In March 2024, the Ecuadorian Justice Ministry detained Abad Rojas's son as part of an ongoing investigation regarding influence peddling in the vice presidential office. The Noboa administration attempted to impeach Abad Rojas as a result in June 2024, however the resolution failed with 47 votes in favor in the National Assembly, short of the 92 votes needed to impeach. Noboa registered to run for re-election in the 2025 general election, and declined to name Rojas Abad as his running mate and naming María José Pinto as his running mate.

On 9 November 2024, Abad was temporarily suspended as vice president by the Ecuadorian government after failing to leave Israel and travel to Turkey. Noboa named Secretary of National Planning Sariha Moya as acting vice president.
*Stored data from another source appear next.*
(** The runtime code of the token and of its implementation. *)
Definition attest_code (token : TokenView) (rail : RailConfig) (block_number : Z)
    : client (string * (option string * option string)) :=
  code ← get_code (address token) (BNum block_number);
  token_code ← lift (_code_fingerprint code);
  lift (raise_if (match expected_code_sha256 (attestation rail) with
                  | Some expected => negb (token_code =? expected)%string
                  | None => false
                  end) ChainEvidenceError
          "rail token runtime code does not match its attestation") ;;
  implementation ← _implementation_identity rail block_number;
  mret (token_code, implementation).

Record pinned_state := {
  ps_payer_parent : Z;
  ps_payee_parent : Z;
  ps_payer_after : Z;
  ps_payee_after : Z;
  ps_nonce_consumed : bool
}.

(** Balances and nonce state at the settlement block and its parent. *)
Definition read_state (token : TokenView) (q : live_request) (settlement_number : Z)
    : client pinned_state :=
  let parent_block := settlement_number - 1 in
  lift (raise_if (parent_block <? 0) ChainEvidenceError
          "genesis-block settlements cannot be attributed safely") ;;
  payer_parent ← balance_of token (rq_payer q) (BNum parent_block);
  payee_parent ← balance_of token (rq_payee q) (BNum parent_block);
  payer_after ← balance_of token (rq_payer q) (BNum settlement_number);
  payee_after ← balance_of token (rq_payee q) (BNum settlement_number);
  consumed ← authorization_used token (rq_payer q) (rq_nonce q) (BNum settlement_number);
  lift (raise_if (negb (rq_payer_before q =? payer_parent)
                  || negb (rq_payee_before q =? payee_parent)) ChainEvidenceError
          "caller before-balances do not match the pinned parent block") ;;
  mret {| ps_payer_parent := payer_parent; ps_payee_parent := payee_parent;
          ps_payer_after := payer_after; ps_payee_after := payee_after;
          ps_nonce_consumed := consumed |}.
Her suspension was lifted by a judge in December 2024, ordering the labor ministry to give her an apology for the suspension.

On 30 March 2025, Abad was once again suspended, and Cynthia Gellibert was appointed in a decree by Noboa as the acting Vice President of Ecuador. Her appointment as vice president by decree has caused controversy, along with Noboa's refusal to relinquish his office during the official electoral period, which was intended for Abad.

== Political positions ==
Abad opposes abortion, LGBTQ+ rights and fourth-wave feminism. She says she defends freedom of religion, individual rights, private property, small government and free markets. She has also supported right-wing politicians including Donald Trump and Jair Bolsonaro, and the far-right Spanish party Vox.

== Personal life ==
Abad is a mother of three and grandmother. She is a Christian.